Wednesday, March 9, 2011

Union counter-proposal on health insurance falls woefully short

It’s hard not to think “fox in the chicken coop” in response to the public workers union proposal that, if the union were to agree to receiving its health insurance coverage through the state’s Group Insurance Commission (GIC), the union would want half the seats on the GIC board. They already have four of 15 seats. What are they smoking?


AFL-CIO president Robert Haynes, in offering a “spirit of cooperation,” also said the union would want employees to get half the $120 million the cities and towns would otherwise achieve in savings if public workers were to be covered by the GIC. He also wants to give the unions 45 days to come up with a better insurance plan design, after which everything would be submitted to binding arbitration, a recipe for interminable delay and equivocation.

All of which explains why the legislature must approve giving cities and towns the power to design their own employee health insurance plans or join the GIC without union approval.

Our local communities are in dire straits. Rising health insurance premiums are eating up their budgets, and more layoffs are inevitable if they can’t regain control over their health benefits.
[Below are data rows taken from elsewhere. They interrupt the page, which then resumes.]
Lemma ic10_begin_tick_run i s u s' :
  sim_ic10_begin_tick i (tick s) s = (Ok u, s') →
  same_clock s s' ∧ begun s' (AdIc10 i) ∧ ∀ b, b ≠ AdIc10 i → adapter_lifecycle b s' = adapter_lifecycle b s.
Proof.
  intros Hrun. unfold sim_ic10_begin_tick in Hrun.
  apply bind_Ok_inv in Hrun as (oc & s1 & [= <- <-] & Hrun).
  apply bind_Ok_inv in Hrun as (c & s1 & [Hc%ok_or_Ok ->]%lift_Ok_inv & Hrun).
  pose proof (lookup_lt_Some _ _ _ Hc) as Hlt.
  apply bind_Ok_inv in Hrun as (u1 & s1 & Halter & Hrun). unfold alter_cpu in Halter. rewrite Hc in Halter.
  injection Halter as _ <-. apply bind_Ok_inv in Hrun as (u2 & s1 & [= _ <-] & Hrun).
  destruct (wakes (state c) (tick s)) eqn:Hw; cbn [when] in Hrun.
  - apply bind_Ok_inv in Hrun as (u3 & s1 & Halter & [= _ <-]). unfold alter_cpu in Halter.
    cbn [cpus sim_set_cpus sim_set_journal] in Halter. rewrite list_lookup_insert_eq in Halter by done.
    injection Halter as _ <-. split_and!; [done| |].
    + eexists. unfold adapter_lifecycle. simpl. unfold sim_ic10_lifecycle.
      cbn [cpus sim_set_cpus sim_set_journal]. rewrite list_lookup_insert_eq by (by rewrite length_insert).
      split_and!; [reflexivity|done|done].
    + intros [j|j] Hne; unfold adapter_lifecycle; simpl; unfold sim_ic10_lifecycle, sim_lua_lifecycle;
        cbn [cpus sim_set_cpus sim_set_journal knowledge lua_programs tick].
      * by rewrite !list_lookup_insert_ne by congruence.
      * unfold runtime_index_of. cbn [cpus sim_set_cpus sim_set_journal]. by rewrite !length_insert.
  - injection Hrun as _ <-. split_and!; [done| |].
    + eexists. unfold adapter_lifecycle. simpl. unfold sim_ic10_lifecycle.
      cbn [cpus sim_set_cpus sim_set_journal]. rewrite list_lookup_insert_eq by done.
      split_and!; [reflexivity|done|]. simpl. intros wake Hst. unfold wakes in Hw.
      destruct (state c); try done. injection Hst as <-. lia.
    + intros [j|j] Hne; unfold adapter_lifecycle; simpl; unfold sim_ic10_lifecycle, sim_lua_lifecycle;
        cbn [cpus sim_set_cpus sim_set_journal knowledge lua_programs tick].
      * by rewrite !list_lookup_insert_ne by congruence.
      * unfold runtime_index_of. cbn [cpus sim_set_cpus sim_set_journal]. by rewrite !length_insert.
Qed.

Lemma lua_begin_tick_run i s u s' :
  sim_lua_begin_tick i (tick s) s = (Ok u, s') →
  same_clock s s' ∧ begun s' (AdLua i) ∧ ∀ b, b ≠ AdLua i → adapter_lifecycle b s' = adapter_lifecycle b s.
Proof.
  intros Hrun. unfold sim_lua_begin_tick, alter_lua in Hrun.
  apply bind_Ok_inv in Hrun as (oc & s1 & [= <- <-] & Hrun).
  apply bind_Ok_inv in Hrun as (r & s1 & [Hr%ok_or_Ok ->]%lift_Ok_inv & [= _ <-]).
  pose proof (lookup_lt_Some _ _ _ Hr) as Hlt. split_and!; [done| |].
  - eexists. unfold adapter_lifecycle. simpl. unfold sim_lua_lifecycle.
    cbn [lua_programs sim_set_lua_programs]. rewrite list_lookup_insert_eq by done.
    split_and!; [reflexivity|done|]. simpl. intros wake. unfold lua_runtime_begin_tick. simpl.
    destruct (lp_state r) as [|w| |]; try done. destruct (Z.leb_spec w (tick s)); [done|]. intros [= <-]. lia.
  - intros [j|j] Hne; unfold adapter_lifecycle; simpl; unfold sim_ic10_lifecycle, sim_lua_lifecycle;
      cbn [lua_programs sim_set_lua_programs cpus knowledge tick]; [done|].
    by rewrite list_lookup_insert_ne by congruence.
Qed.

Lemma begin_tick_run a t s u s' :
  t = tick s → adapter_begin_tick t a s = (Ok u, s') →
  same_clock s s' ∧ begun s' a ∧ ∀ b, b ≠ a → adapter_lifecycle b s' = adapter_lifecycle b s.
Proof. intros -> Hrun. destruct a as [i|i]; [by eapply ic10_begin_tick_run|by eapply lua_begin_tick_run]. Qed.

Lemma begin_ticks_run ads t s u s' :
  t = tick s → for_each (adapter_begin_tick t) ads s = (Ok u, s') →
  same_clock s s' ∧ Forall (begun s') ads ∧ ∀ b, b ∉ ads → adapter_lifecycle b s' = adapter_lifecycle b s.
Proof.
  intros Ht. revert s Ht. induction ads as [|a ads IH]; intros s Ht Hrun; cbn [for_each] in Hrun.
  { injection Hrun as _ <-. split_and!; [done|constructor|done]. }
  apply bind_Ok_inv in Hrun as (u1 & s1 & Ha & Hrun). apply begin_tick_run in Ha as ([Hf Hsl] & Hb & Ho); [|done].
  assert (tick s1 = tick s) as Ht1 by (unfold fixed_view in Hf; congruence).
  apply IH in Hrun as ([Hf2 Hsl2] & Hall & Ho2); [|congruence].
  assert (tick s' = tick s1) as Ht2 by (unfold fixed_view in Hf2; congruence). split_and!.
  - split; congruence.
  - constructor; [|done]. destruct (decide (a ∈ ads)) as [Hin|Hni].
    + by rewrite Forall_forall in Hall; apply Hall.
    + destruct Hb as (l & Hl & Hops & Hw). exists l. split_and!; [by rewrite Ho2|done|].
      intros wake Hst. rewrite Ht2. by apply Hw.
  - intros b [Hne Hni]%not_elem_of_cons. by rewrite Ho2, Ho.
Qed.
Mayor Menino laid it out in no uncertain terms before the legislature yesterday. In the last decade, health insurance costs have more than doubled. (It’s 150 percent statewide, according to the Mass Municipal Association.) The hike has been five times larger than that for other items in the budget. Boston now spends more on health insurance than on its entire police department! That’s jaw-dropping!

Menino has been a real stand-up guy on this issue, asking for the legislature to approve a home rule petition if statewide change is not approved. His willingness to take the lead probably helped push Governor Patrick to get with the program. (In Patrick’s first term, he had pushed successfully to allow local communities to join the GIC with 70 percent approval of the unions. Such a threshold is ridiculously high, which is why of the 351 cities and towns in the state, only a scant two dozen have done so.)

Leaving veto power over insurance plan design in the hands of the unions makes no sense. Workers in the private sector don’t get that. Their employers decide based on a range of financial considerations. The fact is that local taxpayers can no longer afford to pay for benefits for public workers that they don’t have for themselves. And, if municipalities can’t manage employee insurance costs, both municipal employees and local residents will pay another way, by losing services through resulting layoffs. As Menino said at the hearing, “Pretty soon we’re not going to have City Hall; it’ll be the city insurance company.”

There’s something very wrong with that.

Please let me know your thoughts in the comments section below.

1 comment:

  1. Well, technically, some private workers can and do have the power to bargain with their employers over their healthcare package -- the unionized ones. My father is a steelworker, and negotiations over health care is a huge part of every contract re-up.

    Yes, I realize that's only about 7% of workers these days. But the question in my mind remains: should we aspire to better working conditions (including pay, benefits, retirement, time off, etc) for all workers, or should we play the lowest common denominator game, and focus our energies on bringing down those who have organized to gain better conditions?

    Personally, I'd rather see a society where workers have higher salaries, better benefits, and decent vacation/sick time policies. (Toss in better maternity/paternity leave while we're at it.)

    So to me, instead of continuing to pull out that tired old chestnut, "Workers in the private sector don't get that" to decry every benefit public sector workers have fought for and won, why don't we start questioning why more private sector workers "don't get that."